*** Records shown ***

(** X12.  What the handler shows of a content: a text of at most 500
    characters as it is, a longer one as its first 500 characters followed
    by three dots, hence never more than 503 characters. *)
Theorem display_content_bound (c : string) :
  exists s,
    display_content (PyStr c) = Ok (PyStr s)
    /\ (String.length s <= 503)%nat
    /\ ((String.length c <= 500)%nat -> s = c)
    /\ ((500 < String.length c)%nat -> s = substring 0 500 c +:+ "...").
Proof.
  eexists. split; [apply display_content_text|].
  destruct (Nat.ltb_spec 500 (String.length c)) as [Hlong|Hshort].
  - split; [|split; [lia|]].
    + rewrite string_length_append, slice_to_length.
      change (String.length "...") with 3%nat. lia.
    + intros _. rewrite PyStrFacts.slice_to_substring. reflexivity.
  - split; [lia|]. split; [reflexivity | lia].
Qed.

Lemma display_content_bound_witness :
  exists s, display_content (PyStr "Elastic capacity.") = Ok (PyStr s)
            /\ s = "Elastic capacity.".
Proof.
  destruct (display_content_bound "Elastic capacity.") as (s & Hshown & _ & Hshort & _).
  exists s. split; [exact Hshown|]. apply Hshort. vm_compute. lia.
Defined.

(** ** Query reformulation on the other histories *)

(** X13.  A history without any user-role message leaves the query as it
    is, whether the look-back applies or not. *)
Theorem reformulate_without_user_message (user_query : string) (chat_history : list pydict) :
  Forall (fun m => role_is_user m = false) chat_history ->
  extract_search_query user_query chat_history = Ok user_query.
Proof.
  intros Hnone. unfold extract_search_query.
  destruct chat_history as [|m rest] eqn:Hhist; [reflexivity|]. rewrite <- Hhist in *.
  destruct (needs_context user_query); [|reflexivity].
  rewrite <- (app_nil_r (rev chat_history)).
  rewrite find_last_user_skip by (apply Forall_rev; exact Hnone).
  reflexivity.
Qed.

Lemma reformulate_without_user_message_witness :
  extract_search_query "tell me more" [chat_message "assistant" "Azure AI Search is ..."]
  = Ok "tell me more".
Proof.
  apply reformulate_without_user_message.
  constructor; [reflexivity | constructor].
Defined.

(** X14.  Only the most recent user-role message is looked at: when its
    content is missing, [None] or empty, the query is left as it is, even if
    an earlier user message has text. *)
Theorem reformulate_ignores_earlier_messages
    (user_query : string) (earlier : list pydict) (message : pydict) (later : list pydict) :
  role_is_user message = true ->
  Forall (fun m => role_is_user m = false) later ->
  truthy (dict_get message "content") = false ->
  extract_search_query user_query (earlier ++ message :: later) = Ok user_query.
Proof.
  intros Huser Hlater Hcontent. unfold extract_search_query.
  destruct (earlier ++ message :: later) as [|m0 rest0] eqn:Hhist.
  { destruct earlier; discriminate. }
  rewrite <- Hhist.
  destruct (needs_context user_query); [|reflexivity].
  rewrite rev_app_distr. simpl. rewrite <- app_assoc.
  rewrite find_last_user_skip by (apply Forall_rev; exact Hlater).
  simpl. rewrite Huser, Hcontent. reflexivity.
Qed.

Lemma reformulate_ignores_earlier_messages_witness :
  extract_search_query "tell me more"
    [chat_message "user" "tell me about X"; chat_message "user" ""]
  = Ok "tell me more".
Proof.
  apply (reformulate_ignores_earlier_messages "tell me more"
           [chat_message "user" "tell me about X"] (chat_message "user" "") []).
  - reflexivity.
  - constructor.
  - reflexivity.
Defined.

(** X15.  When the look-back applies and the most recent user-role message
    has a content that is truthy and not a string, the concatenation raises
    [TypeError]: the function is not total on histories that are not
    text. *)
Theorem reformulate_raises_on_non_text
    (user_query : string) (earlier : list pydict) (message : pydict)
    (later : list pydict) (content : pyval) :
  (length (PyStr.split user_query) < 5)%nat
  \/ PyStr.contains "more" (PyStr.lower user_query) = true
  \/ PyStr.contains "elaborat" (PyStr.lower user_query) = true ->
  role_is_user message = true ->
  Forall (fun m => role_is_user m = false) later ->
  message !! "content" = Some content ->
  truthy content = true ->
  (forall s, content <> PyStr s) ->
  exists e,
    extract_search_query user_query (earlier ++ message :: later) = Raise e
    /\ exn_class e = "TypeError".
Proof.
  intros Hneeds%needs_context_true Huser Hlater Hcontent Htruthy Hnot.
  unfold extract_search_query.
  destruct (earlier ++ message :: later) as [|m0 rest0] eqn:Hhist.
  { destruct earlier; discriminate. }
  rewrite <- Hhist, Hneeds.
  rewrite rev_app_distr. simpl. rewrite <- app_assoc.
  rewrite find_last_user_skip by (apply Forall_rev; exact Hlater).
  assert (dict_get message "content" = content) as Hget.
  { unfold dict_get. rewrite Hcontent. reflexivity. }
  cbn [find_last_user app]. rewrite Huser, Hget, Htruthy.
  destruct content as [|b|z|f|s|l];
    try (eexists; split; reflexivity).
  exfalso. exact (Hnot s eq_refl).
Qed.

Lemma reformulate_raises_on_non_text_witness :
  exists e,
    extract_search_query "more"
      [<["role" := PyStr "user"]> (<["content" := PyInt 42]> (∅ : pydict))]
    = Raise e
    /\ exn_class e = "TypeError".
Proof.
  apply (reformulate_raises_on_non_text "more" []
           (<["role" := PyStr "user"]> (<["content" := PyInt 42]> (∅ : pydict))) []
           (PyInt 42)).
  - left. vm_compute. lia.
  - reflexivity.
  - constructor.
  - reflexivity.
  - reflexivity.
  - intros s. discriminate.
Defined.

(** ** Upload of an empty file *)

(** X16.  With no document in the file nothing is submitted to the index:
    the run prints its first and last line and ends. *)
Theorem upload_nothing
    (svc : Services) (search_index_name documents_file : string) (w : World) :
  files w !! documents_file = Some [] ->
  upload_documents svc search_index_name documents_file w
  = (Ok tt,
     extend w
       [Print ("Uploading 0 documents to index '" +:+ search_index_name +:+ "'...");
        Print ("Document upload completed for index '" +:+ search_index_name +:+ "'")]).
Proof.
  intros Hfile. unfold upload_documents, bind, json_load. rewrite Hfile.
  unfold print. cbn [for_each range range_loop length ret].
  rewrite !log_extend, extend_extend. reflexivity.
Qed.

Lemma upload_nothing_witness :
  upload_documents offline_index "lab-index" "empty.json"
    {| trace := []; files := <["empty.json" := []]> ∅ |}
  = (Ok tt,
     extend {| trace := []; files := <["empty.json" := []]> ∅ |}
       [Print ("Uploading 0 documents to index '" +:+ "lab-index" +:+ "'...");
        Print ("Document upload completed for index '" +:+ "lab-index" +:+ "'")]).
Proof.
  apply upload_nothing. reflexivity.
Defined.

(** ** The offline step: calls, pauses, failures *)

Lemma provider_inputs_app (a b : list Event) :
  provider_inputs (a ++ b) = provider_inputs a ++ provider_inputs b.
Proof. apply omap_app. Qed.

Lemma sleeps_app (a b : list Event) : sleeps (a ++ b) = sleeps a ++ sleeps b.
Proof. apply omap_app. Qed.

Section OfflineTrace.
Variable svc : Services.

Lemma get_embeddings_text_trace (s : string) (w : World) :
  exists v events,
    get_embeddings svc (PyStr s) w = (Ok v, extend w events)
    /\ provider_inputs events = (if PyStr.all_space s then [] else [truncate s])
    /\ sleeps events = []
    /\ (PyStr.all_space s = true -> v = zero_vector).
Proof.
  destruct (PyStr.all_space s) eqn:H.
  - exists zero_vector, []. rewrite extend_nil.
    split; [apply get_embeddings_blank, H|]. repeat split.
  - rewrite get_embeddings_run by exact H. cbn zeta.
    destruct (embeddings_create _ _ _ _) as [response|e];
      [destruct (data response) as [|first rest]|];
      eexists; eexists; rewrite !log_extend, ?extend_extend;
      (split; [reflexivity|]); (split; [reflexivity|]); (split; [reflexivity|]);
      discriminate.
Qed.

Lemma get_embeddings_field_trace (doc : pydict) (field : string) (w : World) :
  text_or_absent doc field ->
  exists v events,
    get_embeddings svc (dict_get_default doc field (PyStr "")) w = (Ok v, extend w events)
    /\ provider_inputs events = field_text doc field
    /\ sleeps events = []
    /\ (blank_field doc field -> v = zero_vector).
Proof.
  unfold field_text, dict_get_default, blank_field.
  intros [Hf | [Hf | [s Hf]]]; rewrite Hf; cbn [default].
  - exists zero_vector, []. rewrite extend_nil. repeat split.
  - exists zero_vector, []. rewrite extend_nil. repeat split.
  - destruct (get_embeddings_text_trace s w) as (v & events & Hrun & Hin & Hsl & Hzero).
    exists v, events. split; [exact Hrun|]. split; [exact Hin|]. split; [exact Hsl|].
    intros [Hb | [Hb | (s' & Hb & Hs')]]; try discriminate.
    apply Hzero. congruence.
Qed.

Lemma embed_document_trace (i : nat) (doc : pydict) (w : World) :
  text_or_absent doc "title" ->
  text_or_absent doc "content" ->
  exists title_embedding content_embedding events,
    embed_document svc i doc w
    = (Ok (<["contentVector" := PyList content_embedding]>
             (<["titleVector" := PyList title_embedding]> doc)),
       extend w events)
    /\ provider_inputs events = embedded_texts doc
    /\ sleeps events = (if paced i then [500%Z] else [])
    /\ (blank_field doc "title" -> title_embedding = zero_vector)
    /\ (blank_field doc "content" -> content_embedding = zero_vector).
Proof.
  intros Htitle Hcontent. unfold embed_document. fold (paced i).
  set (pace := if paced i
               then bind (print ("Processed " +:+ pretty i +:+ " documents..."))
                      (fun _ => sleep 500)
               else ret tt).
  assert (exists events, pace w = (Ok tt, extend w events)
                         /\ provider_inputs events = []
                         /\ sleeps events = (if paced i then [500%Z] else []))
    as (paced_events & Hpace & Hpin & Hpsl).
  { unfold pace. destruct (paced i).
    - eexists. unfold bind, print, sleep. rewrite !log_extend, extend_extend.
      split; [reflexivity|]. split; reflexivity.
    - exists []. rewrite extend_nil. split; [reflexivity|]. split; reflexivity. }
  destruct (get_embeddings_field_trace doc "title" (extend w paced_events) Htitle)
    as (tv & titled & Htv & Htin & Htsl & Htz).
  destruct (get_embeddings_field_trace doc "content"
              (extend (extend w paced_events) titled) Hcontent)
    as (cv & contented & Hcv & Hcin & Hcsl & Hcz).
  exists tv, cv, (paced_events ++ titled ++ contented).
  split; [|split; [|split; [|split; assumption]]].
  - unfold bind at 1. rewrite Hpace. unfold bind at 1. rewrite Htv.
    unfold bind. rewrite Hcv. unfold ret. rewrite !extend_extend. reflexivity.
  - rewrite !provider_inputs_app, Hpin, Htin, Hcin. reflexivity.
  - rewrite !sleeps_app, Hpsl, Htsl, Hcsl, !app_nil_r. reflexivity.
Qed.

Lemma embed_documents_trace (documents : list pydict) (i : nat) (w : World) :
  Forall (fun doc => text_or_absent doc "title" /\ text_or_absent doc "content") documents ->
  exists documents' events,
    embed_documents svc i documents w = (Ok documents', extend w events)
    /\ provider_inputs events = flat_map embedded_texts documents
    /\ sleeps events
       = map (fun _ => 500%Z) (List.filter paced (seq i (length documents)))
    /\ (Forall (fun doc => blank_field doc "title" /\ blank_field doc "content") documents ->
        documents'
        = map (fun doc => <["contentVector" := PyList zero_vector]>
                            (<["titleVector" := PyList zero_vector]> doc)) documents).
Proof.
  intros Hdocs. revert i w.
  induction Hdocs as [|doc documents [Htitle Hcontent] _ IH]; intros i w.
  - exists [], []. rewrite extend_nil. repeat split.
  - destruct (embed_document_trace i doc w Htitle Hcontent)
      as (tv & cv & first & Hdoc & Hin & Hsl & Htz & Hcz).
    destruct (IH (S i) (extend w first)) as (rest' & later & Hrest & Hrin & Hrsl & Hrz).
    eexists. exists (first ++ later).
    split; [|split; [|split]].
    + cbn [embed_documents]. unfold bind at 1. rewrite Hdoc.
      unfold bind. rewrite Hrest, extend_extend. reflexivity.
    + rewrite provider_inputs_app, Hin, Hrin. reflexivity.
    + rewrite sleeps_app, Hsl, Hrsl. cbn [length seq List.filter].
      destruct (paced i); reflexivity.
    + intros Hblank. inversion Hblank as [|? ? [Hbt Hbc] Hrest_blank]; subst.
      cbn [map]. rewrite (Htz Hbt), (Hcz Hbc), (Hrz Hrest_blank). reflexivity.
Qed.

***
*** Records shown ***

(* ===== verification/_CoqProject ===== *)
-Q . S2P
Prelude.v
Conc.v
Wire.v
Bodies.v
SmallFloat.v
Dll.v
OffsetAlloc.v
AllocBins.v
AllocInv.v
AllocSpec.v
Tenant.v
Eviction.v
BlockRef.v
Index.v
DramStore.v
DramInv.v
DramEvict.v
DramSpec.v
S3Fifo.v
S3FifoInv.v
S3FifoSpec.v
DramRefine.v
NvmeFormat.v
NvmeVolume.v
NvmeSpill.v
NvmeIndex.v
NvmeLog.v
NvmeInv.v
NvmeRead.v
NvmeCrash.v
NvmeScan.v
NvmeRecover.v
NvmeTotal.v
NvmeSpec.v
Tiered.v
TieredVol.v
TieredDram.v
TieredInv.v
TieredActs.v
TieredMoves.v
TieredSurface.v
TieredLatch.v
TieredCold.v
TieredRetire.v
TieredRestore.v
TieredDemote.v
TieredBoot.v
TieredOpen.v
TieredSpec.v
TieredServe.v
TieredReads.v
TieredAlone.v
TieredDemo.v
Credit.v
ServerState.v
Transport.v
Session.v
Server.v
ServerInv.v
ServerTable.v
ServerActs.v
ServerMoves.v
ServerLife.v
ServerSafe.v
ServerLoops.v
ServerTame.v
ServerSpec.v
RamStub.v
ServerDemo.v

***
*** Records shown ***

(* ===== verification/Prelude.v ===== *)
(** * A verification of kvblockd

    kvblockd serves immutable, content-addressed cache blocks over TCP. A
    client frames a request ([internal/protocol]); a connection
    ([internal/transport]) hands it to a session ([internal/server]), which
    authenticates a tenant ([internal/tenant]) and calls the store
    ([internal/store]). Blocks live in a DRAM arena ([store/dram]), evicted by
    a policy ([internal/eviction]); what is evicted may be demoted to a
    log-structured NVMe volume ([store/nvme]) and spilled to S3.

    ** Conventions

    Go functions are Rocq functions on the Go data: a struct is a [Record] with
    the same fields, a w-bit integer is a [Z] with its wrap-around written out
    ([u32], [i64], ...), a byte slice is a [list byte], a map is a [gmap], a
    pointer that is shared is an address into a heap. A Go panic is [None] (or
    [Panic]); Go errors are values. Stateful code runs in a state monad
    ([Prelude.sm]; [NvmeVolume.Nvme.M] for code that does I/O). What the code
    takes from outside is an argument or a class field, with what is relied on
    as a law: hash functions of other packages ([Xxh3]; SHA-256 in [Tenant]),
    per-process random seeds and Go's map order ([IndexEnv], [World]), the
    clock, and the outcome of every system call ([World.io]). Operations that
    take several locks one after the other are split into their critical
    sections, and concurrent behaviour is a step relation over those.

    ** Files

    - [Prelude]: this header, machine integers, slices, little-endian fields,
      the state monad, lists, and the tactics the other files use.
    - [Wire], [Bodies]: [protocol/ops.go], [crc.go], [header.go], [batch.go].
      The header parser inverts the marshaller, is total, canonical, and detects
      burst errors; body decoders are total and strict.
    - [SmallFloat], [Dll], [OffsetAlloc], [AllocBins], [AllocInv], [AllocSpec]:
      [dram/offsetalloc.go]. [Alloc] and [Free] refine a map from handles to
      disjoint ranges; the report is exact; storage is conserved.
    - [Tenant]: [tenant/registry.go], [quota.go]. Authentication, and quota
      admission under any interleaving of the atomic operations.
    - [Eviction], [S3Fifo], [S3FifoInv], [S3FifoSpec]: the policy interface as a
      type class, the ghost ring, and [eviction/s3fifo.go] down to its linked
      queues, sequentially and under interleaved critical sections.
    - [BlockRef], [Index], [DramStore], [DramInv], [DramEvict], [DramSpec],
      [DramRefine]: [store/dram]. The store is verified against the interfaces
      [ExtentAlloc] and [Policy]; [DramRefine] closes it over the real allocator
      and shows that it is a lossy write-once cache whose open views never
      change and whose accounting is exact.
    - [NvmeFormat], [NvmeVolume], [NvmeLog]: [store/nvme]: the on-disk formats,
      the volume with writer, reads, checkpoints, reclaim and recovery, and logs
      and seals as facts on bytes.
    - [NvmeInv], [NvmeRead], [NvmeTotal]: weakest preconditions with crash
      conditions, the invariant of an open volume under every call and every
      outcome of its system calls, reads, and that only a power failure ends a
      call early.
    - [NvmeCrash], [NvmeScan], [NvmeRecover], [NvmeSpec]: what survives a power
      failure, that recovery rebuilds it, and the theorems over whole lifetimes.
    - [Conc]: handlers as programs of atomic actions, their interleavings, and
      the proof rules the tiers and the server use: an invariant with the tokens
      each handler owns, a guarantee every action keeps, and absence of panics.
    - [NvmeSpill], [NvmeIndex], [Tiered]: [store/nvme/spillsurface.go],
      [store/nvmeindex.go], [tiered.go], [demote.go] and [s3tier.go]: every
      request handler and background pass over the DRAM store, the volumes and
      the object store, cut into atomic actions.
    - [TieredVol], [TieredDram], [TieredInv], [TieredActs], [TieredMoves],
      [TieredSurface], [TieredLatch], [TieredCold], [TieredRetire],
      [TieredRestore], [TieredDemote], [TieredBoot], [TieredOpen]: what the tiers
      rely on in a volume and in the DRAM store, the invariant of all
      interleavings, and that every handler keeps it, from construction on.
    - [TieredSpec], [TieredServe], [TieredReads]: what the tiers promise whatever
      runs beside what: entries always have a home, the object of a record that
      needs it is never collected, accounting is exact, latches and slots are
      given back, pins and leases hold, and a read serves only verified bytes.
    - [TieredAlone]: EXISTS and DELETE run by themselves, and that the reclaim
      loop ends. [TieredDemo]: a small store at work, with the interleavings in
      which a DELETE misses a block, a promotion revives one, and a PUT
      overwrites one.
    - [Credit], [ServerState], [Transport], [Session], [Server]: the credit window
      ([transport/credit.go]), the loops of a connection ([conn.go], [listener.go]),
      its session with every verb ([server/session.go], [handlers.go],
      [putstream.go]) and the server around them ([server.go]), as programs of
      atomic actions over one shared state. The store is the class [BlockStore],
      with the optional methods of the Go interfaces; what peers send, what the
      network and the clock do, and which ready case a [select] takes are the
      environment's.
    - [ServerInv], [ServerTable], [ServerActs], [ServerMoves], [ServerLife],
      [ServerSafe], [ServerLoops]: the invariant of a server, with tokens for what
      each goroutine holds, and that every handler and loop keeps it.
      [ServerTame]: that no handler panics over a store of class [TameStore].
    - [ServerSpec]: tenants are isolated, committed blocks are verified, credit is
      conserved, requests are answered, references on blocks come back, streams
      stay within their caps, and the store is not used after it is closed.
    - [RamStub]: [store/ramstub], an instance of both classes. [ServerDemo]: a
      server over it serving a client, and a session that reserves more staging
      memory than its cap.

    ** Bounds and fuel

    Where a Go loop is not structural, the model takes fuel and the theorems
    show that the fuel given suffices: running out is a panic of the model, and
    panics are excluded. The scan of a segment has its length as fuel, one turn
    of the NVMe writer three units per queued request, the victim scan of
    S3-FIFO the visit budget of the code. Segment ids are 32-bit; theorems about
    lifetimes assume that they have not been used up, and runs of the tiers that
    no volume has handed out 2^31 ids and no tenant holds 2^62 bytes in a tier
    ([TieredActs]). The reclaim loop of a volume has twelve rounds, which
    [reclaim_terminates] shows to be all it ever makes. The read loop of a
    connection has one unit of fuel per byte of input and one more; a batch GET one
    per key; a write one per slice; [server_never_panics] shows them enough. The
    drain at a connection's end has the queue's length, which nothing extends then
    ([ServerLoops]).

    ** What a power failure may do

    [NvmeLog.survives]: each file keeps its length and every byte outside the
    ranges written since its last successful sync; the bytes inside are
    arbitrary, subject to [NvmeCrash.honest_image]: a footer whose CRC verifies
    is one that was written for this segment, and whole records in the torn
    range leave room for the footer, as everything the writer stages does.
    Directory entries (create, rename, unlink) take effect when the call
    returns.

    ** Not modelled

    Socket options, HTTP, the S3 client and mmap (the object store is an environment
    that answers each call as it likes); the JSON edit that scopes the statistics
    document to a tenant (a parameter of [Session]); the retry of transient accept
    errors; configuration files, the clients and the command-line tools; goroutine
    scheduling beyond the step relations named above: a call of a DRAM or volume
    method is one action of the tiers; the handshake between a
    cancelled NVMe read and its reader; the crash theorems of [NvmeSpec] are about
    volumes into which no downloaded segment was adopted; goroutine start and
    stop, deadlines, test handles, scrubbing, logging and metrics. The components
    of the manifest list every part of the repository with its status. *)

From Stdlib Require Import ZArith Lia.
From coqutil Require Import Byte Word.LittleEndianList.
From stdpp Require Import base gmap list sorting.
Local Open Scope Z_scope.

***

| Exercise aim |
Everything from the line containing "authenticates a tenant" through the line containing "([u32], [i64], ...), a" in the material above should be retyped exactly, both ends included, and nothing more.

| Written solution |
    authenticates a tenant ([internal/tenant]) and calls the store
    ([internal/store]). Blocks live in a DRAM arena ([store/dram]), evicted by
    a policy ([internal/eviction]); what is evicted may be demoted to a
    log-structured NVMe volume ([store/nvme]) and spilled to S3.

    ** Conventions

    Go functions are Rocq functions on the Go data: a struct is a [Record] with
    the same fields, a w-bit integer is a [Z] with its wrap-around written out
    ([u32], [i64], ...), a byte slice is a [list byte], a map is a [gmap], a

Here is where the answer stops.